Why re-write Genesis?

A common response one gets when talking to Christians about the origins of the Universe and the lack of specificity and accuracy of the Genesis account — is that the complex laws of physics would have been lost on bronze age peoples, so God had to dumb it down so humans could comprehend all that he had done.  In other words, the divine creator had to be vague, and not quite as accurate because the concepts were not there to explain it fully.  This seems to make a lot of intuitive sense to believers, and it is something that enables them to continue believing what they want to believe, so they don’t take that next crucial step that everyone should take when determining whether or not something they believe is true… They don’t try to prove themselves wrong!  And just like a scientist who submits something for peer review without first trying to disprove their ideas, if they don’t do it — someone else will.  By re-writing the Genesis account as I did (and I could have been far more detailed were it not for my time limits), I was able to show that one could give a scientifically accurate portrayal of the evolution of the Cosmos that a bronze age human could understand, while still maintaining certain poetic liberties.  Had the first 18 verses of Genesis been something similar to what I created, we in present day would have to stop and ask, “How in the heck did these bronze age illiterates know about things like fusion and the forging of the elements within stars?”  “How did they know the Earth orbits the Sun, and how did they know it rolls upon the fabric of space like it does?”  Instead of having to answer difficult questions like these, we’re left with undeniable evidence that the Genesis account of creation is just one more in a long line of creation myths.

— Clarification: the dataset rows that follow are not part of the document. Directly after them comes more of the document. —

(** [b'] is [b] after a mutation: the fields below the tail of [b] are
    read as before, but for the flags at [q], which are marked as moved, the
    children position at [cf], the forward link at [lf], the probability at
    [pf], and the parent offsets of PtNodes that are not moved. *)
Record framed (q cf lf pf : option Z) (b b' : Buffer) : Prop := {
  framed_tail : tail b <= tail b';
  framed_none : ∀ x, tail b <= x → cells b !! x = None;
  framed_negative : ∀ x, x < 0 → cells b' !! x = None;
  framed_size : ∀ x, x < tail b → getPtNodeArraySize b' x = getPtNodeArraySize b x;
  framed_codePoints : ∀ x, x < tail b → getCodePoints b' x = getCodePoints b x;
  framed_entries : ∀ x, x < tail b → entryOf (cells b' !! x) = entryOf (cells b !! x);
  framed_entry_tail : entryOf (cells b' !! tail b) = None;
  framed_flags : ∀ x, x < tail b → q ≠ Some x →
    flagsOf (cells b' !! x) = flagsOf (cells b !! x);
  framed_moved : ∀ x, q = Some x →
    x < tail b
    ∧ ∃ flags, cells b !! x = Some (FFlags flags) ∧ flagIsMoved flags = false
               ∧ cells b' !! x = Some (FFlags (updateAndGetFlags flags true false));
  framed_offsets : ∀ x, x < tail b → flagIsMoved (getFlags b (x - 1)) = true →
    getParentOffset b' x = getParentOffset b x;
  framed_children : ∀ x, x < tail b → cf ≠ Some x →
    readChildrenPosition b' x = readChildrenPosition b x;
  framed_links : ∀ x, x < tail b → lf ≠ Some x →
    getForwardLinkPosition b' x = getForwardLinkPosition b x;
  framed_probabilities : ∀ x, x < tail b → pf ≠ Some x →
    getProbability NOT_A_PROBABILITY b' x = getProbability NOT_A_PROBABILITY b x;
}.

Now, I fully admit that the Genesis account as currently written could have happened just like the Bible says, and I say as much in the video.  There is no way for me to disprove this, though I don’t think most Christians would be comfortable with what this would tell us about the creator.  If the Genesis account of the Bible is a literal, historical account of the creation of the Universe, then the creator is a deceiver.  He’s a trickster.  He’s a hoaxer.  In order for the Genesis account to be true, it would mean that creator would have had to intentionally alter time and space itself to make it look like things had occurred completely different than they actually had.  In essence,  that God is one who not only tricks people, but tricks people into not believing in him, or in his written text, which plainly goes against the idea in 2 Peter 3:9 that God is “…not willing that any should perish, but that all should come to repentance.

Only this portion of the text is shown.